I get presigned contracts all the time from vendors looking to close as soon as soon as possible… ABC (Always Be Closing). Obviously those contracts are going through lots of redlines back and forth with me and strategic sourcing for the technical and commercial terms, with legal for all the contractual/governing terms…

Would they love for me to just blindly counter sign the first version they sent over… absolutely, they will take every advantage they can get. That doesn’t mean it is anywhere near the final version they will accept. If we do the negotiations right everyone gave up/compromised on everything less important to them, and kept everything most important.

My opening stance is always, give it to me for free and I will sing your praises from the moutain tops (conferences, testimonials, etc) if it/you actually work as promised. So far no commercially viable company has taken me up on that opening offer, the same as I would not take them up in their opening offer in all likelihood.

I can think of only once or twice someone has presented an acceptable first draft… and they knew our terms we would accept before from prior business or we just told them or gave them our paper. But even our largest suppliers know we will be redlining for a couple weeks before signing and they do repeat $10s (or 100+ in a couple cases) of millions in business each year.
 

Burt Baccara

Explorer
IANAL. I've worked with contracts and with in-house contract attorneys.

The distinction that is getting lost on many people is there is a difference between a contract review between two parties and an open contract. They also leave out that when sending a review copy, even if the contract does not say draft, the accompanying email (or letter) does make clear the intent.

When a vendor sends a contract for our review, it was in a word doc with signature blocks, this is true. It was not marked draft, though the accompanying email always made clear the intent that this was for our review, and if we accepted the terms a final would be sent for signature and that was not sent in an editable format.

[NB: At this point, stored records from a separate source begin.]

Lemma J_view_networks F nets : J F (view_networks nets) (on_ok networks_seen).
Proof using Type.
  revert F. induction nets as [|n nets IH]; intros F; cbn [view_networks].
  { apply J_ret. intros g _ n Hn. by apply not_elem_of_nil in Hn. }
  destruct (negb _); [apply IH|].
  eapply (J_bind _ F _ _ (λ r g, match r with Ok r => NetworkInspect (ns_ID n) r ∈ g | Err _ => True end));
    [by apply J_try, J_ask| |done].
  intros r g Hg Hr. eapply (J_bind _ g _ _ (on_ok networks_seen)); [apply IH| |done].
  intros out g' Hg' Ho. apply J_ret. intros g2 H2. destruct r as [d|e]; [|by eapply networks_seen_mono].
  intros m [->|Hm]%elem_of_cons; [|by eapply networks_seen_mono].
  exists d. split; [|done]. apply H2, Hg', Hr.
Qed.
Lemma J_gatherTeamNetworks F : J F gatherTeamNetworks (on_ok networks_seen).
Proof using Type.
  unfold gatherTeamNetworks. eapply (J_bind _ F _ _ any); [by apply J_try, J_free| |done].
  intros [nets|e] g Hg _; [apply J_view_networks|]. apply J_ret. intros g' _ n Hn. by apply not_elem_of_nil in Hn.
Qed.
Lemma J_gatherReconcile F : J F gatherReconcile (λ r h, match r with Ok (Some g) => seen h g | _ => True end).
Proof using Type.
  unfold gatherReconcile.
  eapply (J_bind _ F _ _ (λ r g, match r with Ok r => ContainerList managedLabel "true" r ∈ g | Err _ => True end));
    [by apply J_try, J_ask| |done].
  intros [l|e] g Hg Hl; [|tame].
  eapply (J_bind _ g _ _ any); [unfold ListInstances; tame| |done]. intros rows g1 H1 _.
  eapply (J_bind _ g1 _ _ (on_ok networks_seen)); [apply J_gatherTeamNetworks| |done]. intros nets g2 H2 Hn.
  eapply (J_bind _ g2 _ _ any); [unfold ReconcileClock; tame| |done]. intros now g3 H3 _.
  apply J_ret. intros g4 H4. split; cbn [g_observed g_networks].
  - intros c (s & -> & Hs)%list_elem_of_fmap. exists l, s. split_and!; [by apply H4, H3, H2, H1|done..].
  - eapply networks_seen_mono, Hn. by etrans.
Qed.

Kyle Brink clarified the contracts were sent, and it was a click to agree—while also still maintaining this was only a draft. Conversely based on reports of what the publishers got and saw, no one who received this saw any indication this was a draft and believed it to be final, including the dates.

At best, if this was a draft, it was handled terribly with horrid communication that did not convey what the intent was. This line of reasoning leaves WotC looking completely incompetent, not just miscalculating the community—a view I do not hold.
 

dave2008

Legend
Kyle Brink clarified the contracts were sent, and it was a click to agree—while also still maintaining this was only a draft. Conversely based on reports of what the publishers got and saw, no one who received this saw any indication this was a draft and believed it to be final, including the dates.
This is wrong and/or misleading on two counts:
  1. Kyle said the OGL was a click to through procedure. The OGL is not a contract, but a license. The contract to be signed that everyone is talking about is the Terms Sheet provided to 3PP under NDA.
  2. In the Gizmodo article (you can get to from the link in the OP), the lawyer that reviewed the Terms Sheet for a 3PP (the only first hand account I believe) said the Term Sheet did include language that the contract was negotiable. However, he had the "impression" that WotC as not very flexible. It does not explain why he had this impression.
 

Burt Baccara

Explorer
This is wrong and/or misleading on two counts:
  1. Kyle said the OGL was a click to through procedure. The OGL is not a contract, but a license. The contract to be signed that everyone is talking about is the Terms Sheet provided to 3PP under NDA.
  2. In the Gizmodo article (you can get to from the link in the OP), the lawyer that reviewed the Terms Sheet for a 3PP (the only first hand account I believe) said the Term Sheet did include language that the contract was negotiable. However, he had the "impression" that WotC as not very flexible. It does not explain why he had this impression.
I used the word contract as the OP was talking about contracts.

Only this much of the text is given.